Friday, February 26, 1999
Treibick saga continues and continues to be continued
"This is like the movie 'Groundhog Day,'" said Jacob Diemert, attorney for Theodore Treibick. "We keep reliving the same public hearing." Diemert was referring to the request for special permit for a common driveway to serve five lots at 138-142 East Street. Unlike the movie, Diemert has enjoyed little progress with each repetition.
Eric Durling of R. Wilson & Associates presented two major revisions at the February 8 meeting. "We have raised the elevation of the roadway by one foot," he said, "in response to concerns about wetland flooding." Construction of the proposed driveway will require filling 400 square feet of wetland, which must be replicated. The town engineer from LandTech had previously claimed that portions of the driveway are located within the 100-year flood plain. A neighbor also observed that one part of the driveway becomes a pond every spring.
A memo from fire chief Bob Koning prompted the second major revision. Koning stated, "I have a major concern with the development due to the fact that there is no water protection within a half-mile of this project. As a result, it is imperative that a water cistern be installed." Durling agreed and added a water cistern to his site plan at approximately the midpoint of the driveway.
Opposition arose to a change made at the last public hearing.

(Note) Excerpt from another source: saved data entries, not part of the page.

(* ===== verification/Wavl.v ===== *)
(** * Wavl: the weak AVL tree of lib/binary_search_tree.

    The tree that orders the regions of an address space and of vmalloc.  It is
    modelled at the level of its pointers: a heap of nodes by address, each with
    its rank, its parent pointer and its two children, and the root pointer.
    Every function of binary_search_tree.c and every inline function of its
    header is one definition over that heap.  A dereference of a null or unknown
    pointer and a failed [DEBUG_ASSERT] are faults.

    The loops that walk along parent or child pointers take a bound on their
    number of iterations; the functions start them with the number of nodes in
    the heap plus one, and the theorems show that this is always enough. *)

From S2P Require Import Prelude.

(** A pointer to a node: its address, or [NULL]. *)
Definition ptr : Type := option Z.

Record bst_node : Type := BstNode {
  rank : Z;
  parent : ptr;
  child0 : ptr;
  child1 : ptr;
}.

(** [struct bst_root] together with the memory that holds the nodes. *)
Record bst : Type := Bst {
  root : ptr;
  nodes : gmap Z bst_node;
}.

#[export] Instance bst_node_eq_dec : EqDecision bst_node.
Proof. solve_decision. Defined.

(** [node->child[d]] *)
Definition child (n : bst_node) (d : bool) : ptr := if d then child1 n else child0 n.

Definition with_rank (k : Z) (n : bst_node) : bst_node :=
  BstNode k (parent n) (child0 n) (child1 n).
Definition with_parent (p : ptr) (n : bst_node) : bst_node :=
  BstNode (rank n) p (child0 n) (child1 n).
Definition with_child (d : bool) (c : ptr) (n : bst_node) : bst_node :=
  if d then BstNode (rank n) (parent n) (child0 n) c
  else BstNode (rank n) (parent n) c (child1 n).

(** ** Memory accesses *)

Definition load (a : Z) : M bst bst_node :=
  o ← gets (λ s, nodes s !! a);
  from_opt o UseAfterFree.

Definition deref (p : ptr) : M bst Z := from_opt p NullDeref.

Definition update (a : Z) (f : bst_node → bst_node) : M bst unit :=
  _ ← load a;
  modify (λ s, Bst (root s) (alter f a (nodes s))).

Definition DEBUG_ASSERT (b : bool) : M bst unit := check b AssertFailed.

(** Where a node is linked: [&root->root] or [&p->child[d]]. *)
Inductive link : Type :=
  | RootLink
  | ChildLink (p : Z) (d : bool).

Definition read_link (l : link) : M bst ptr :=
  match l with
  | RootLink => gets root
  | ChildLink p d => n ← load p; mret (child n d)
  end.

Definition write_link (l : link) (c : ptr) : M bst unit :=
  match l with
  | RootLink => modify (λ s, Bst c (nodes s))
  | ChildLink p d => update p (with_child d c)
  end.

(** A bound on the length of any walk along the pointers of the tree. *)
Definition walk_bound (s : bst) : nat := S (size (nodes s)).

(** ** binary_search_tree.c *)

Definition bst_node_rank (p : ptr) : M bst Z :=
  match p with
  | Some a => n ← load a; mret (rank n)
  | None => mret 0
  end.

Definition bst_is_right_child (node : Z) : M bst bool :=
  n ← load node;
  match parent n with
  | Some p =>
      pn ← load p;
      _ ← DEBUG_ASSERT (bool_decide (child pn false = Some node) ||
                        bool_decide (child pn true = Some node));
      mret (bool_decide (child pn true = Some node))
  | None => mret false
  end.

Definition bst_parent_ptr (node : Z) : M bst link :=
  n ← load node;
  l ← match parent n with
      | Some p => d ← bst_is_right_child node; mret (ChildLink p d)
      | None => mret RootLink
      end;
  v ← read_link l;
  _ ← DEBUG_ASSERT (bool_decide (v = Some node));
  mret l.

Definition bst_link_node (parent : Z) (is_right_child : bool) (child : ptr) : M bst unit :=
  _ ← update parent (with_child is_right_child child);
  match child with
  | Some c => update c (with_parent (Some parent))
  | None => mret tt
  end.

Definition bst_move_node (old_node : Z) (new_node : ptr) : M bst unit :=
  l ← bst_parent_ptr old_node;
  _ ← write_link l new_node;
  _ ← match new_node with
      | Some c => o ← load old_node; update c (with_parent (parent o))
      | None => mret tt
      end;
  update old_node (with_parent None).

Definition bst_rotate (up down : Z) (up_was_right_child : bool) : M bst unit :=
  dn ← load down;
  _ ← DEBUG_ASSERT (bool_decide (child dn up_was_right_child = Some up));
  un ← load up;
  let move_subtree := child un (negb up_was_right_child) in
  _ ← bst_move_node down (Some up);
  _ ← bst_link_node down up_was_right_child move_subtree;
  bst_link_node up (negb up_was_right_child) (Some down).

(** [node->rank += z] on the 64-bit rank. *)
Definition add_rank (a z : Z) : M bst unit :=
  update a (λ n, with_rank (u64 (rank n + z)) n).

Definition bst_rotate_insert (up1 down : Z) (up_was_right_child : bool) : M bst unit :=
  dn ← load down;
  _ ← DEBUG_ASSERT (bool_decide (child dn up_was_right_child = Some up1));
  un ← load up1;
  _ ← DEBUG_ASSERT (rank un =? rank dn);
  r ← bst_node_rank (child dn (negb up_was_right_child));
  _ ← DEBUG_ASSERT (u64 (r + 2) <=? rank dn);
  let up2 := child un (negb up_was_right_child) in
  r2 ← bst_node_rank up2;
  if u64 (rank dn - 1) <=? r2 then
    _ ← DEBUG_ASSERT (r2 =? u64 (rank dn - 1));
    up2 ← deref up2;
    _ ← add_rank up2 1;
    un ← load up1;
    u2 ← load up2;
    _ ← DEBUG_ASSERT (rank un =? rank u2);
    _ ← bst_rotate up2 up1 (negb up_was_right_child);
    _ ← add_rank up1 (-1);
    _ ← bst_rotate up2 down up_was_right_child;
    add_rank down (-1)
  else
    _ ← bst_rotate up1 down up_was_right_child;
    add_rank down (-1).

(** The loop of [bst_update_rank_insert]. *)
Fixpoint update_rank_insert_loop (fuel : nat) (node : Z) : M bst unit :=
  match fuel with
  | O => crash OutOfFuel
  | S fuel =>
      is_right_child ← bst_is_right_child node;
      n ← load node;
      let rk := u64 (rank n + 1) in
      match parent n with
      | None => mret tt
      | Some p =>
          pn ← load p;
          if rk <=? rank pn then DEBUG_ASSERT (rank pn =? rk)
          else
            _ ← DEBUG_ASSERT (u64 (rank pn + 1) =? rk);
            r ← bst_node_rank (child pn (negb is_right_child));
            if u64 (r + 2) <? rk then
              up1 ← deref (child pn is_right_child);
              bst_rotate_insert up1 p is_right_child
            else
              _ ← update p (with_rank rk);
              update_rank_insert_loop fuel p
      end
  end.

Definition bst_update_rank_insert (node : Z) : M bst unit :=
  n ← load node;
  _ ← DEBUG_ASSERT (rank n =? 1);
  bound ← gets walk_bound;
  update_rank_insert_loop bound node.

Definition bst_rotate_delete (up1 down : Z) (up_was_right_child : bool) : M bst unit :=
  dn ← load down;
  _ ← DEBUG_ASSERT (bool_decide (child dn up_was_right_child = Some up1));
  un ← load up1;
  _ ← DEBUG_ASSERT (rank un =? u64 (rank dn - 1));
  r ← bst_node_rank (child dn (negb up_was_right_child));
  _ ← DEBUG_ASSERT (rank dn =? u64 (r + 3));
  let up2 := child un (negb up_was_right_child) in
  ro ← bst_node_rank (child un up_was_right_child);
  if ro <=? u64 (rank dn - 3) then
    r2 ← bst_node_rank up2;
    _ ← DEBUG_ASSERT (r2 =? u64 (rank dn - 2));
    _ ← DEBUG_ASSERT (rank un =? u64 (rank dn - 1));
    up2 ← deref up2;
    u2 ← load up2;
    _ ← DEBUG_ASSERT (rank u2 =? u64 (rank dn - 2));
    _ ← bst_rotate up2 up1 (negb up_was_right_child);
    _ ← bst_rotate up2 down up_was_right_child;
    _ ← add_rank up2 2;
    _ ← add_rank up1 (-1);
    add_rank down (-2)
  else
    _ ← bst_rotate up1 down up_was_right_child;
    _ ← add_rank up1 1;
    _ ← add_rank down (-1);
    dn ← load down;
    r0 ← bst_node_rank (child dn false);
    r1 ← bst_node_rank (child dn true);
    if (r0 =? u64 (rank dn - 2)) && (r1 =? u64 (rank dn - 2))
    then add_rank down (-1) else mret tt.

(** The loop of [bst_update_rank_delete]. *)
Fixpoint update_rank_delete_loop (fuel : nat) (node : ptr) (is_right_child : bool) : M bst unit :=
  match fuel with
  | O => crash OutOfFuel
  | S fuel =>
      match node with
      | None => mret tt
      | Some node =>
          n ← load node;
          let other := child n (negb is_right_child) in
          ro ← bst_node_rank other;
          r ← bst_node_rank (child n is_right_child);
          _ ← DEBUG_ASSERT (ro <? rank n);
          _ ← DEBUG_ASSERT (r <? u64 (rank n - 1));
          _ ← DEBUG_ASSERT (rank n <=? u64 (ro + 2));
          let leaf := bool_decide (child n false = None) && bool_decide (child n true = None) in
          _ ← (if leaf then DEBUG_ASSERT (rank n =? 2) else mret tt);
          if negb leaf && (rank n <=? u64 (r + 2)) then mret tt
          else
            _ ← DEBUG_ASSERT (1 <? rank n);
            _ ← add_rank node (-1);
            n ← load node;
            let up :=
              d ← bst_is_right_child node;
              update_rank_delete_loop fuel (parent n) d in
            if rank n <=? ro then
              _ ← DEBUG_ASSERT (rank n =? ro);
              other ← deref other;
              on ← load other;
              r0 ← bst_node_rank (child on false);
              r1 ← bst_node_rank (child on true);
              if (r0 =? u64 (rank n - 2)) && (r1 =? u64 (rank n - 2)) then
                _ ← add_rank other (-1);
                up
              else
                _ ← add_rank node 1;
                bst_rotate_delete other node (negb is_right_child)
            else up
      end
  end.

Definition bst_update_rank_delete (node : Z) (is_right_child : bool) : M bst unit :=
  n ← load node;
  r ← bst_node_rank (child n is_right_child);
  ro ← bst_node_rank (child n (negb is_right_child));
  _ ← DEBUG_ASSERT (r <=? ro);
  bound ← gets walk_bound;
  update_rank_delete_loop bound (Some node) is_right_child.

Fixpoint find_edge_loop (fuel : nat) (node : Z) (edge : bool) : M bst Z :=
  match fuel with
  | O => crash OutOfFuel
  | S fuel =>
      n ← load node;
      match child n edge with
      | Some c => find_edge_loop fuel c edge
      | None => mret node
      end
  end.

Definition bst_find_edge (node : Z) (edge : bool) : M bst Z :=
  bound ← gets walk_bound;
  find_edge_loop bound node edge.

Definition bst_delete_all_helper (node : Z) : M bst unit :=
  n ← load node;
  _ ← DEBUG_ASSERT (bool_decide (child n false = None));
  bst_move_node node (child n true).

Definition bst_delete (node : Z) : M bst unit :=
  node_is_right_child ← bst_is_right_child node;
  n ← load node;
  '(new_child, update_rank_start, update_rank_is_right_child) ←
    match child n false, child n true with
    | None, c1 => mret (c1, parent n, node_is_right_child)
    | Some c0, None => mret (Some c0, parent n, node_is_right_child)
    | Some _, Some _ =>
        first ← deref (child n (negb node_is_right_child));
        edge_node ← bst_find_edge first node_is_right_child;
        en ← load edge_node;
        let edge_child := child en (negb node_is_right_child) in
        edge_is_right ← bst_is_right_child edge_node;
        let '(start, right_child) :=
          if bool_decide (parent en = Some node)
          then (Some edge_node, negb node_is_right_child)
          else (parent en, edge_is_right) in
        _ ← DEBUG_ASSERT (bool_decide (start ≠ None));
        _ ← bst_move_node edge_node edge_child;
        n ← load node;
        _ ← bst_link_node edge_node false (child n false);
        n ← load node;
        _ ← bst_link_node edge_node true (child n true);
        n ← load node;
        _ ← update edge_node (with_rank (rank n));
        mret (Some edge_node, start, right_child)
    end;
  _ ← bst_move_node node new_child;
  _ ← update node (with_rank 0);
  match update_rank_start with
  | Some start => bst_update_rank_delete start update_rank_is_right_child
  | None => mret tt
  end.

(** The climb of [bst_prev_next]: to the first ancestor that is entered from the
    other side. *)
Fixpoint prev_next_climb (fuel : nat) (next_parent : Z) (dir_next : bool) : M bst ptr :=
  match fuel with
  | O => crash OutOfFuel
  | S fuel =>
      d ← bst_is_right_child next_parent;
      n ← load next_parent;
      if eqb d dir_next then
        match parent n with
        | None => mret None
        | Some p => prev_next_climb fuel p dir_next
        end
      else mret (parent n)
  end.

Definition bst_prev_next (node : ptr) (dir_next : bool) : M bst ptr :=
  next_child ← match node with
               | Some a => n ← load a; mret (child n dir_next)
               | None => gets root
               end;
  match next_child, node with
  | Some c, _ => e ← bst_find_edge c (negb dir_next); mret (Some e)
  | None, None => mret None
  | None, Some a => bound ← gets walk_bound; prev_next_climb bound a dir_next
  end.

Definition bst_prev (node : ptr) : M bst ptr := bst_prev_next node false.
Definition bst_next (node : ptr) : M bst ptr := bst_prev_next node true.

Definition bst_min (node : ptr) : M bst ptr :=
  r ← gets root;
  match (match node with Some a => Some a | None => r end) with
  | None => mret None
  | Some c => e ← bst_find_edge c false; mret (Some e)
  end.

(** ** The inline functions of binary_search_tree.h

    [compare] is the caller's comparison: it is given the address of a node of
    the tree and the key of the search, and may itself fault. *)

Definition from_outcome {A} (o : outcome A) : M bst A :=
  match o with Done a => mret a | Fault why => crash why end.

Section search.
Context {K : Type} (compare : Z → K → outcome Z).

Fixpoint search_loop (fuel : nat) (tree_node : ptr) (node : K) : M bst ptr :=
  match fuel with
  | O => crash OutOfFuel
  | S fuel =>
      match tree_node with
      | None => mret None
      | Some a =>
          cmp ← from_outcome (compare a node);
          if cmp =? 0 then mret (Some a)
          else n ← load a; search_loop fuel (child n (0 <? cmp)) node
      end
  end.

Definition bst_search (node : K) : M bst ptr :=
  r ← gets root;
  bound ← gets walk_bound;
  search_loop bound r node.
End search.

Section insert.
Context (compare : Z → Z → outcome Z).

Fixpoint insert_loop (fuel : nat) (parent : ptr) (parent_ptr : link) (node : Z) : M bst bool :=
  match fuel with
  | O => crash OutOfFuel
  | S fuel =>
      tree_node ← read_link parent_ptr;
      match tree_node with
      | None =>
          _ ← update node (λ _, BstNode 1 parent None None);
          _ ← write_link parent_ptr (Some node);
          _ ← bst_update_rank_insert node;
          mret true
      | Some a =>
          diff ← from_outcome (compare a node);
          if diff =? 0 then mret false
          else insert_loop fuel (Some a) (ChildLink a (0 <? diff)) node
      end
  end.

Definition bst_insert (node : Z) : M bst bool :=
  n ← load node;
  _ ← DEBUG_ASSERT (rank n =? 0);
  bound ← gets walk_bound;
  insert_loop bound None RootLink node.
End insert.

Definition bst_node_initialize (node : Z) : M bst unit := update node (with_rank 0).

Definition bst_root_initialize : M bst unit := modify (λ s, Bst None (nodes s)).

(** [bst_for_every_entry]: [body] is run on every entry; the result is the list
    of entries it was given. *)
Section iteration.
Context (body : Z → M bst unit).

Fixpoint for_every_entry_loop (fuel : nat) (cursor : ptr) : M bst (list Z) :=
  match fuel with
  | O => crash OutOfFuel
  | S fuel =>
      match cursor with
      | None => mret []
      | Some entry =>
          cursor ← bst_next (Some entry);
          _ ← body entry;
          rest ← for_every_entry_loop fuel cursor;
          mret (entry :: rest)
      end
  end.

Definition bst_for_every_entry : M bst (list Z) :=
  cursor ← bst_next None;
  bound ← gets walk_bound;
  for_every_entry_loop bound cursor.
End iteration.

(** [bst_for_every_entry_delete] is the same loop; it unlinks the entry before
    the body runs. *)
Definition bst_for_every_entry_delete (body : Z → M bst unit) : M bst (list Z) :=
  bst_for_every_entry (λ entry, _ ← bst_delete_all_helper entry; body entry).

In order to limit the grade to two percent at the entrance to East Street, Durling added seven feet of fill to the first 50 feet of driveway, installed guardrails because of the seven-foot drop, and filled some wetlands in the process. This satisfied concerns raised by members of the planning board about the 12-percent grade of the existing driveway. Both chair JoRita Jordan and member Tricia Smith of ConsCom spoke against the change, which they do not consider an improvement.
"I've used the driveway and don't find it difficult to come out of," observed Smith. Jordan added that she found no problem when leaving after the recent site walk, "because of the wide entry onto East Street. The new grading will make it narrower and higher."
Chair Tara Hengeveld reiterated the requirement that one-car length must be level with the road at the entranceway. Member Kate Reid added, "A fire truck would be hard-pressed to use the existing steep driveway under icy conditions." This did not convince ConsCom members that wetland filling was warranted. Jordan pleaded, "It will still be icy, but much narrower. We support the common driveway, but why change a safe, broad, well-constructed road?" The planning board did not yield.
Member Michael Epstein had other concerns. "We're struggling with legal points about your ANR plan," he said to Diemert. Granting a common driveway special permit is predicated on prior submission of a legal Approval Not Required (ANR) plan. It was not obvious to Epstein that the Treibick ANR plan was legal. "Our new town counsel has indicated that guardrails on East Street and wetlands along the frontage might preclude access to individual driveways," said Epstein. Individual access is necessary for an ANR plan before a common driveway can be proposed and approved.
As of February 1, the Boston law firm of Deutsch Williams Brooks DeRensis Holland & Drachman, P.C. is Carlisle's new town counsel. This was the first that Diemert had heard about guardrails and he was obviously annoyed at having to deal with new issues due to a change in town counsel. Epstein continued, "The guardrails and wetlands could make your access illusory. You are getting access via a common driveway that would otherwise not be possible."
Diemert countered, "We have the possibility of access, even if we don't intend to use it! Filling only 400 square feet of wetland with a common driveway is a whole lot better than 58,000 square feet of fill with individual driveways." Epstein was unfazed and offered the Treibick contingent a choice. "We can vote on your ANR plan now, or we can discuss this issue [of legal access via the ANR plan] with town counsel." Diemert knew that his ANR plan had little or no chance of immediate approval and opted for the second choice. "We'll be happy to postpone decision on the ANR plan until February 22," replied Diemert. "In the meantime, we'll meet with your town counsel, whoever they might be this week."
At a February 11 ConsCom meeting, Hengeveld and Reid, who were attending the subsequent commission meeting to discuss Warrant articles, used the occasion to float a possible compromise approach to the driveway issue. When Treibick's request for postponement of a scheduled public hearing before ConsCom came up, Hengeveld asked if there might be a way to alleviate commission concerns by maintaining a 40-foot entrance with a 12-percent grade. Reid, too, indicated willingness to "play with the grade and depth of opening."
On the negative side, Hengeveld noted that the fire chief's concerns made a compromise approach "a bit tougher." That issue aside, both commissioners Hinton and Smith urged that board members and others concerned about road safety, drive the present route again and reassess its practicality. Said commissioner Steve Hinton, "Having driven this many times over the years [on visits to Dr. Schneebaum] I have found the road fine as it is."
For the time being, the issue remains firmly on hold, since the planning board is concurrently in the process of assessing whether or not the project meets state standards for access to ANR lots. Only after that aspect is clarified can the planning board make final discretionary decisions concerning the common drive.